== DIRECTIONS FOR THIS TASK ==
Give back all of the data exactly as it appears here.

== Data items ==
------------------------------------------------------------------------

(** A hit in memory. *)
Lemma cited_inv c :
  disk_flag cp = false → ctr_ok (items s) c →
  store_ok C P W [] (<[a := cited cp]> (items s)) (next_addr s) (hash_tab s) (hash_count s) c
    (cpus s).
Proof.
  intros Hf Hc. eapply store_ok_put; [exact Hinv|exact Ha|done|done| | |by split].
  - by eapply ctr_ok_put.
  - destruct hit_item_ok as [? ? ? ? ? (st&Hst)]. split; try done. exists st.
    eapply item_state_fields; [..|exact Hst]; try done. by intros ?%not_elem_of_nil.
Qed.

(** A hit on disk. *)
Lemma requested_inv c :
  disk_flag cp = true → ctr_ok (items s) c →
  store_ok C (<[a := S (P a)]> P) W [] (<[a := requested cp]> (items s)) (next_addr s)
    (hash_tab s) (hash_count s) c (cpus s).
Proof.
  intros Hf Hc. eapply store_ok_put; [exact Hinv|exact Ha|done|done|by eapply ctr_ok_put| |].
  - rewrite fn_lookup_insert.
    destruct hit_item_ok as [? ? ? Hsh ? (st&Hst)]. split; try done; [|lia|].
    + cbn. rewrite Hsh. by apply atomic_inc_share.
    + unfold disk_flag in Hf.
      destruct Hst as [[E|[E|E]]|? E|E|E|E|E]; rewrite E in Hf; try discriminate Hf.
      * exists Requested. apply st_requested; (assumption || reflexivity || lia).
      * exists Requested. apply st_requested; (assumption || reflexivity || lia).
      * exists Cached. apply st_cached; (assumption || reflexivity).
  - intros x Hx. split; [by apply fn_lookup_insert_ne|done].
Qed.
End hit.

------------------------------------------------------------------------

== RESPONSE BELOW ==
(** A hit in memory. *)
Lemma cited_inv c :
  disk_flag cp = false → ctr_ok (items s) c →
  store_ok C P W [] (<[a := cited cp]> (items s)) (next_addr s) (hash_tab s) (hash_count s) c
    (cpus s).
Proof.
  intros Hf Hc. eapply store_ok_put; [exact Hinv|exact Ha|done|done| | |by split].
  - by eapply ctr_ok_put.
  - destruct hit_item_ok as [? ? ? ? ? (st&Hst)]. split; try done. exists st.
    eapply item_state_fields; [..|exact Hst]; try done. by intros ?%not_elem_of_nil.
Qed.

(** A hit on disk. *)
Lemma requested_inv c :
  disk_flag cp = true → ctr_ok (items s) c →
  store_ok C (<[a := S (P a)]> P) W [] (<[a := requested cp]> (items s)) (next_addr s)
    (hash_tab s) (hash_count s) c (cpus s).
Proof.
  intros Hf Hc. eapply store_ok_put; [exact Hinv|exact Ha|done|done|by eapply ctr_ok_put| |].
  - rewrite fn_lookup_insert.
    destruct hit_item_ok as [? ? ? Hsh ? (st&Hst)]. split; try done; [|lia|].
    + cbn. rewrite Hsh. by apply atomic_inc_share.
    + unfold disk_flag in Hf.
      destruct Hst as [[E|[E|E]]|? E|E|E|E|E]; rewrite E in Hf; try discriminate Hf.
      * exists Requested. apply st_requested; (assumption || reflexivity || lia).
      * exists Requested. apply st_requested; (assumption || reflexivity || lia).
      * exists Cached. apply st_cached; (assumption || reflexivity).
  - intros x Hx. split; [by apply fn_lookup_insert_ne|done].
Qed.
End hit.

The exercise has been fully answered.